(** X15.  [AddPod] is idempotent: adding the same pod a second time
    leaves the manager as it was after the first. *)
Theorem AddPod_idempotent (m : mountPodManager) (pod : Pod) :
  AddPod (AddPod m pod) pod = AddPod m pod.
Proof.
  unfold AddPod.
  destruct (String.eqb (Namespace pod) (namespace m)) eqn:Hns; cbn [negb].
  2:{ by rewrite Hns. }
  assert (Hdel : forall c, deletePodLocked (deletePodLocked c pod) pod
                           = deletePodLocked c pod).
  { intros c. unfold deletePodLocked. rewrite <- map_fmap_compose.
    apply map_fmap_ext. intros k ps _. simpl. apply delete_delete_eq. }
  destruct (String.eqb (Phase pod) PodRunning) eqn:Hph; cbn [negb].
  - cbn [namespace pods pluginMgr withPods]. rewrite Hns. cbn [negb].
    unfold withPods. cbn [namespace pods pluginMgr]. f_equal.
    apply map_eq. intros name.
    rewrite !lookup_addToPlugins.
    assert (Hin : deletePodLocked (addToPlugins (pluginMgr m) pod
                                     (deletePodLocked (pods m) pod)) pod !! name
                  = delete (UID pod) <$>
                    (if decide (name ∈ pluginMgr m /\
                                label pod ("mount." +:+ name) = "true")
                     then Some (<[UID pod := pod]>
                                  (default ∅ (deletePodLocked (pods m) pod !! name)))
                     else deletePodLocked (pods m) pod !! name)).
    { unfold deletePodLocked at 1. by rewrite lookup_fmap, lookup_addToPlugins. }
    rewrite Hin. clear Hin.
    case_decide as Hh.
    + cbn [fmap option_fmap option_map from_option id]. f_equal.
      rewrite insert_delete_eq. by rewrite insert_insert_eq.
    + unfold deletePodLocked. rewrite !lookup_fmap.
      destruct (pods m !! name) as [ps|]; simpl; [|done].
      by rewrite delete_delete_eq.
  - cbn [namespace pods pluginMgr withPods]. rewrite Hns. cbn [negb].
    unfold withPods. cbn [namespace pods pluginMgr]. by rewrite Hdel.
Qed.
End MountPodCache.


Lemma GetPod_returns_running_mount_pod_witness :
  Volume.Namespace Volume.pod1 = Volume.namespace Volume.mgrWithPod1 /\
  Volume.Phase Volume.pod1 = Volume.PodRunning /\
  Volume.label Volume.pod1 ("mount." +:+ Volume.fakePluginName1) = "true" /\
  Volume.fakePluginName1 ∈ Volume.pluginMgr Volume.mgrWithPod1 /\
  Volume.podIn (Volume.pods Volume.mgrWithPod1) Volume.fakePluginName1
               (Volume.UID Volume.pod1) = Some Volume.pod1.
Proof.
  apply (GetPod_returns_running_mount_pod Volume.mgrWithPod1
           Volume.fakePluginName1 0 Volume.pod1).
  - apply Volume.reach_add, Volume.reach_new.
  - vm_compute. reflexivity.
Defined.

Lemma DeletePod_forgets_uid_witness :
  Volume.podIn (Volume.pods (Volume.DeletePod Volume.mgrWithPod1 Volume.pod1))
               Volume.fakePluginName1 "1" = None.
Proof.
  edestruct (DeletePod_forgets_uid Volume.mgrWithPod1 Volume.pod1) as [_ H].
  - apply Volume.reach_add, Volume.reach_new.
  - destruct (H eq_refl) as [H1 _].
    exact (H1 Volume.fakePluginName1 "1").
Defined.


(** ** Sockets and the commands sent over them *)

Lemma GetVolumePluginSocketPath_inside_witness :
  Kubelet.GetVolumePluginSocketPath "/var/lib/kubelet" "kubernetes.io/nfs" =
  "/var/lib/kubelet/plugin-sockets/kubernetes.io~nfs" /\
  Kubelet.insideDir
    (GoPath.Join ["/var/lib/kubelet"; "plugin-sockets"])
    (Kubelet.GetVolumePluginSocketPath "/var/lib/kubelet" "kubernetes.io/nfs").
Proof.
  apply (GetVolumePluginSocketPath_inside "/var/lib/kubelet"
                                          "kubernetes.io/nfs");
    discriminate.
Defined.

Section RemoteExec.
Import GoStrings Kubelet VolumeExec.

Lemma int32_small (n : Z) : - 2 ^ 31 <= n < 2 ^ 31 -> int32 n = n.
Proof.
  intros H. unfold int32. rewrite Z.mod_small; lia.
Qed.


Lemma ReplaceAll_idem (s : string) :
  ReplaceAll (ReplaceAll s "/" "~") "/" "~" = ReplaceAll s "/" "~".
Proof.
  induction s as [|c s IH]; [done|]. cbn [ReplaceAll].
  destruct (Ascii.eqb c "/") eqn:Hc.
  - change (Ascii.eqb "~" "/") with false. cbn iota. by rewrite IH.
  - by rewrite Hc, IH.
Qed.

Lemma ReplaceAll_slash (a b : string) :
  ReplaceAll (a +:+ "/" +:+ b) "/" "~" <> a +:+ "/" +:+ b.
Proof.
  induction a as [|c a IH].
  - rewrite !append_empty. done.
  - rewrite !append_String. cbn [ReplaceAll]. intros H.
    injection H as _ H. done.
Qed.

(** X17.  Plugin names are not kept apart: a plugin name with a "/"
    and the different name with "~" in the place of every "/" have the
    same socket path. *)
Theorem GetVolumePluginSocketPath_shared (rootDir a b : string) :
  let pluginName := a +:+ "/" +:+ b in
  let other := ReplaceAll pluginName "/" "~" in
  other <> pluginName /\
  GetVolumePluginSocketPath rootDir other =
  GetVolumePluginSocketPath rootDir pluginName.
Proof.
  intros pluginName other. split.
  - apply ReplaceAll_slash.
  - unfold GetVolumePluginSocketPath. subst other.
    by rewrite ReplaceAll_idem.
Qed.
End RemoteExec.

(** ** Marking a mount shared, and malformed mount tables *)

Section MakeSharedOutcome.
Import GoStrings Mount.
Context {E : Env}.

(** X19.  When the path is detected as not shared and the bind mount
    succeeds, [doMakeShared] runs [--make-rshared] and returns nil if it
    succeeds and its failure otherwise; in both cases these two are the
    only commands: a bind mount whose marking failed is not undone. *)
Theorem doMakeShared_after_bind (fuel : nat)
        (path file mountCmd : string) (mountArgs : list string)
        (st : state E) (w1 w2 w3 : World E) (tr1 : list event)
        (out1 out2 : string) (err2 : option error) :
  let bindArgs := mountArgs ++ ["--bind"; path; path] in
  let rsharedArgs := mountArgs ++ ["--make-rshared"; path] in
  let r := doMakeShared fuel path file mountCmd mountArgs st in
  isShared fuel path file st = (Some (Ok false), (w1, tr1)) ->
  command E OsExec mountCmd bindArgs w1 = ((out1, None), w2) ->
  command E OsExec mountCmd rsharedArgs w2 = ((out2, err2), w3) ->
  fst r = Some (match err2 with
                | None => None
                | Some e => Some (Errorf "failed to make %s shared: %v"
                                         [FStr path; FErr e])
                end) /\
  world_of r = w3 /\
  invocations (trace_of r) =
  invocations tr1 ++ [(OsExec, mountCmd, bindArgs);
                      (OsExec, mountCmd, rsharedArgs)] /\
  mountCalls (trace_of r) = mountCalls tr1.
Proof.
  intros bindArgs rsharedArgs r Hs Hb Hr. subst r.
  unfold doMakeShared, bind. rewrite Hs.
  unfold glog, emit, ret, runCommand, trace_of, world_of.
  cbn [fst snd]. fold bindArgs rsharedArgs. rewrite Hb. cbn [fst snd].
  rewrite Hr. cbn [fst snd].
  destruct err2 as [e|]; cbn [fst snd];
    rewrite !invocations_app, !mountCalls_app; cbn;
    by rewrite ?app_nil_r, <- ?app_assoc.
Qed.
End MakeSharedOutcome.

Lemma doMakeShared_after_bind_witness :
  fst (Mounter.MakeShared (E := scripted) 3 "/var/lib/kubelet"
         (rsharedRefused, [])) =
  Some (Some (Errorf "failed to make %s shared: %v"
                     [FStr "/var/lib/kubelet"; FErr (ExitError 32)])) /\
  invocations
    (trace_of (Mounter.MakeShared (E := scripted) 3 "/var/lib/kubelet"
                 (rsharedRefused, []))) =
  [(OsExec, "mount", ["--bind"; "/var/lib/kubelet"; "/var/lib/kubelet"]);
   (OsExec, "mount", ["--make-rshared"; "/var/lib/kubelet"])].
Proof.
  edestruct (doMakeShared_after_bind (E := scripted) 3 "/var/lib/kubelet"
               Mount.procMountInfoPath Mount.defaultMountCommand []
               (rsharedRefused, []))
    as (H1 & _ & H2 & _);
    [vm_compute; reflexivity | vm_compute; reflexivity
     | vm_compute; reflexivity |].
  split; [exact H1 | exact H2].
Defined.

----------

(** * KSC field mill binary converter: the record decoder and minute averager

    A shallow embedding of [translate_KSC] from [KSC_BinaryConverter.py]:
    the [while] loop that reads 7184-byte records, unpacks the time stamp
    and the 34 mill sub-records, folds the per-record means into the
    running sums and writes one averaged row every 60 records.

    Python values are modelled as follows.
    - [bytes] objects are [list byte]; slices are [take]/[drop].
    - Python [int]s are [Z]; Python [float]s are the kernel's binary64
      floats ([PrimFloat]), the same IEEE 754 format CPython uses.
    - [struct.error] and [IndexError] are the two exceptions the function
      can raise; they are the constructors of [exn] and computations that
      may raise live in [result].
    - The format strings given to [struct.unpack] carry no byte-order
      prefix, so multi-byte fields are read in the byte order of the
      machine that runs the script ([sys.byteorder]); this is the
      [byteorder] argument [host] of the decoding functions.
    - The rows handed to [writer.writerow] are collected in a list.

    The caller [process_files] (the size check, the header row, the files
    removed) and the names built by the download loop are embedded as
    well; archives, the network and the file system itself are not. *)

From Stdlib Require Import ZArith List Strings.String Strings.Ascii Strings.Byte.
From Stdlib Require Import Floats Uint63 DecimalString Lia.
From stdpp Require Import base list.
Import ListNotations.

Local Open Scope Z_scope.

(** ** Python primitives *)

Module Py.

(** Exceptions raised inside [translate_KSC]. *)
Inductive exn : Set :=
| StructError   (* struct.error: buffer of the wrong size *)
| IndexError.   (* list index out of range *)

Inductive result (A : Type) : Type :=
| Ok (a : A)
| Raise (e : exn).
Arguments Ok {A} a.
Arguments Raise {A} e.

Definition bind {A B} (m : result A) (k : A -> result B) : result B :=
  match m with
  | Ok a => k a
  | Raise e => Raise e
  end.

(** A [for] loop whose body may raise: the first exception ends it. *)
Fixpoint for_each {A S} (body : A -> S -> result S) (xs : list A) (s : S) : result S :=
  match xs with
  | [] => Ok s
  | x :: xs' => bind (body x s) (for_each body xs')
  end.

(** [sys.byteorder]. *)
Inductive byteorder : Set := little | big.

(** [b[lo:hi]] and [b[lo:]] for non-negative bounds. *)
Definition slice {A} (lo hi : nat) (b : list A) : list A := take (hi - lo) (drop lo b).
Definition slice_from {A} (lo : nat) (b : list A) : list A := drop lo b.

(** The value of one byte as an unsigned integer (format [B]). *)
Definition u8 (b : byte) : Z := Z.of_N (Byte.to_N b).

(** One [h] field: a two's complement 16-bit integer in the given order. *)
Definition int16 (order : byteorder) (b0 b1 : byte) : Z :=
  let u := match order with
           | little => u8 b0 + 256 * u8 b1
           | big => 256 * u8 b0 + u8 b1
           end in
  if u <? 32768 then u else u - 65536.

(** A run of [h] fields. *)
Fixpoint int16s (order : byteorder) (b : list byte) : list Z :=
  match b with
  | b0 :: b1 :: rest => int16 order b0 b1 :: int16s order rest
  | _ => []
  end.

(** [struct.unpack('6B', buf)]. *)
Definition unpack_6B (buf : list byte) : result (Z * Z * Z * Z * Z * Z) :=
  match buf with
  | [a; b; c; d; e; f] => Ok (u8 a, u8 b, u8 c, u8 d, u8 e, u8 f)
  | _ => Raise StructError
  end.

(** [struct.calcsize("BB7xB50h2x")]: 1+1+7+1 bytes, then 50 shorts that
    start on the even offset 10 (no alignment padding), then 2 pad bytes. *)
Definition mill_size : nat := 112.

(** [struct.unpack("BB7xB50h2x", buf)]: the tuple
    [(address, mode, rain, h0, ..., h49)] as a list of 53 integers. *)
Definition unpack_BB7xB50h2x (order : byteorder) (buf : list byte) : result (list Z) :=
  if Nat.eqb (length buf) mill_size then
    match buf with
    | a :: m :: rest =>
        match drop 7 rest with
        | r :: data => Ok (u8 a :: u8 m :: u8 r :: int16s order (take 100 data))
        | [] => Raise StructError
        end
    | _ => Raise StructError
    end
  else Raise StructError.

----------

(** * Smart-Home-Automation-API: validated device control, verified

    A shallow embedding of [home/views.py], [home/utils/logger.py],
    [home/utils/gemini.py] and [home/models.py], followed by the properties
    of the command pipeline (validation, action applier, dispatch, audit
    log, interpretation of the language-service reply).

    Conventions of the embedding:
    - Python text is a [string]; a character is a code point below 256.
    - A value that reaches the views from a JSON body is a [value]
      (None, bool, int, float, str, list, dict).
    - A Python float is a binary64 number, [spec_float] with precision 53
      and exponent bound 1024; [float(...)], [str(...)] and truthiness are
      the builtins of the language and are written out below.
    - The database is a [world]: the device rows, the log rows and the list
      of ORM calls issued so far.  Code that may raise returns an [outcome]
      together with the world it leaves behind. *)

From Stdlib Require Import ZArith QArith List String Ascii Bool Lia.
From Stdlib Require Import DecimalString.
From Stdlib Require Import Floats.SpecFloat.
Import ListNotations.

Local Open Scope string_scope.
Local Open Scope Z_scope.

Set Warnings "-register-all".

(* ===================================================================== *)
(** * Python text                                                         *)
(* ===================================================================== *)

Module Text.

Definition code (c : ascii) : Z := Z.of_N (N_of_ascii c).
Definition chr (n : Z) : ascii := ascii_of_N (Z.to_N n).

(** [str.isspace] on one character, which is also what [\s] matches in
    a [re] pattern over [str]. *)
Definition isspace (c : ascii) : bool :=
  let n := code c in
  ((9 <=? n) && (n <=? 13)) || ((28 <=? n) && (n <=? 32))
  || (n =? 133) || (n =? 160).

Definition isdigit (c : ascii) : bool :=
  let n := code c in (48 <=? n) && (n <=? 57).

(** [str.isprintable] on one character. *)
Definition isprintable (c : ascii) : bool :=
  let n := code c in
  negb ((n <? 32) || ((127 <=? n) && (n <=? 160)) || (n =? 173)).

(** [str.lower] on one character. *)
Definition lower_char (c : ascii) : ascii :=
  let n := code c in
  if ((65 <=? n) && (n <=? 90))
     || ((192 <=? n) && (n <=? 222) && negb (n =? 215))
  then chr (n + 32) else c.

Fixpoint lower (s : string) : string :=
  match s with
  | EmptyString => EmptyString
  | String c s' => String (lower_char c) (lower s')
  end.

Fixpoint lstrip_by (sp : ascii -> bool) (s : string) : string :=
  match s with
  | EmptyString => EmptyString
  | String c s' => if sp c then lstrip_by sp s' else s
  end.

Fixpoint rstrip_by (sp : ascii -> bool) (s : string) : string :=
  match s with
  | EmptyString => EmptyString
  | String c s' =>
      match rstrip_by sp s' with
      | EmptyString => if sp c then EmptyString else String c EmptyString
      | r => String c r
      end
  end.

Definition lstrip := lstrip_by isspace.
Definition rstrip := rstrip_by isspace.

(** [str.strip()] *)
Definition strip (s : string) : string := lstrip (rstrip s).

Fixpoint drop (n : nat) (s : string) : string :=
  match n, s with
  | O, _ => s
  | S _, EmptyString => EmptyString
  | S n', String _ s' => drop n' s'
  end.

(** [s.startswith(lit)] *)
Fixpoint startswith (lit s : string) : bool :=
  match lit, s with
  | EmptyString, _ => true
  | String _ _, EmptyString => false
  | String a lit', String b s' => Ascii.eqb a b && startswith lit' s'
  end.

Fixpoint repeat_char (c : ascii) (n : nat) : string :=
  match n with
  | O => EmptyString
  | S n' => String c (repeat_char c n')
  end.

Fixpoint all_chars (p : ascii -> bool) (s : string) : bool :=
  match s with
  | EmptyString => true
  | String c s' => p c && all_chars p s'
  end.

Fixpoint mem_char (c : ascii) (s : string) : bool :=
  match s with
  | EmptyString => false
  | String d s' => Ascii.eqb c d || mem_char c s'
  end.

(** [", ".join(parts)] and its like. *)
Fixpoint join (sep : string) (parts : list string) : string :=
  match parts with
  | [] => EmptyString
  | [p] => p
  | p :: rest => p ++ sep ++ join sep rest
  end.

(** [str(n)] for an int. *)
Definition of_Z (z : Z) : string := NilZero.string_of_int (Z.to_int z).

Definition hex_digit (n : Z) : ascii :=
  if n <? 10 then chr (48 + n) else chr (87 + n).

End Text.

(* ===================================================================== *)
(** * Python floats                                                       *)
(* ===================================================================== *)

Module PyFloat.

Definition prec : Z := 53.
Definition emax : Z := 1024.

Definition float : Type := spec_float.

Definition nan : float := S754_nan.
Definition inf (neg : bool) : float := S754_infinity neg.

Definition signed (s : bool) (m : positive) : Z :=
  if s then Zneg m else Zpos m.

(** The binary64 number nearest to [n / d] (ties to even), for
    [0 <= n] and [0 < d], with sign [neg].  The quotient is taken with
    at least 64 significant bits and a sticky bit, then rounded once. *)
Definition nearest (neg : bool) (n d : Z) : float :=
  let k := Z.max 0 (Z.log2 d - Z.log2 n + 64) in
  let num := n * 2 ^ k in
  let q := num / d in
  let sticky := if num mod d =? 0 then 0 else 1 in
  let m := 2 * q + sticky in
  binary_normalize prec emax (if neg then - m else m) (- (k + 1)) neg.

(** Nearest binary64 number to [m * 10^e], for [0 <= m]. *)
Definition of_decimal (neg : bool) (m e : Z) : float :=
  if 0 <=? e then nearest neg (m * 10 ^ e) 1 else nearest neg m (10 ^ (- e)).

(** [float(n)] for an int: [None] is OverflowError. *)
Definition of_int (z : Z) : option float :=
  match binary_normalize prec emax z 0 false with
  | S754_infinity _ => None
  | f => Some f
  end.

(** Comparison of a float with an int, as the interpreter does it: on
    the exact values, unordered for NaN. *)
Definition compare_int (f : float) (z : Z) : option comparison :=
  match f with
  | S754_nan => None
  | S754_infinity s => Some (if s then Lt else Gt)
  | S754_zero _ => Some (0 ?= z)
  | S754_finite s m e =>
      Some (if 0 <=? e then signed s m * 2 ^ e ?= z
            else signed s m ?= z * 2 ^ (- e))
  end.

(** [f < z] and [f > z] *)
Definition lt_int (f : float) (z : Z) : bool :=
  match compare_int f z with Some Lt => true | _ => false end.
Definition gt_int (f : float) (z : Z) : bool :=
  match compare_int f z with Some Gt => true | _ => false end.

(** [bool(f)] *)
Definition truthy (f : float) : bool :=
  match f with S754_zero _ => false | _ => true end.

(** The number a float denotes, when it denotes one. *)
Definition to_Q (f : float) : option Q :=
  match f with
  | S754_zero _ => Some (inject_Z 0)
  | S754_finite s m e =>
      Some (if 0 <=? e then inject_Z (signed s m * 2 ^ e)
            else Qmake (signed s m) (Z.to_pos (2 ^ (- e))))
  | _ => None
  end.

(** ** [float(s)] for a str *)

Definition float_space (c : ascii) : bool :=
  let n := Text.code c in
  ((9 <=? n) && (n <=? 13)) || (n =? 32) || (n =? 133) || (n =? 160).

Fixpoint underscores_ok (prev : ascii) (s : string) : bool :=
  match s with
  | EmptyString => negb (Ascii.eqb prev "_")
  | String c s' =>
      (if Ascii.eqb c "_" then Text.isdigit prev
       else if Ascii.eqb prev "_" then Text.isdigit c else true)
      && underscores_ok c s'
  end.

----------

> **Activity**: Could you restate, word for word, the lines above from the one with "then Some (<[UID" to the one with "by rewrite delete_delete_eq.", both included?

> **Reply to the exercise**:
                     then Some (<[UID pod := pod]>
                                  (default ∅ (deletePodLocked (pods m) pod !! name)))
                     else deletePodLocked (pods m) pod !! name)).
    { unfold deletePodLocked at 1. by rewrite lookup_fmap, lookup_addToPlugins. }
    rewrite Hin. clear Hin.
    case_decide as Hh.
    + cbn [fmap option_fmap option_map from_option id]. f_equal.
      rewrite insert_delete_eq. by rewrite insert_insert_eq.
    + unfold deletePodLocked. rewrite !lookup_fmap.
      destruct (pods m !! name) as [ps|]; simpl; [|done].
      by rewrite delete_delete_eq.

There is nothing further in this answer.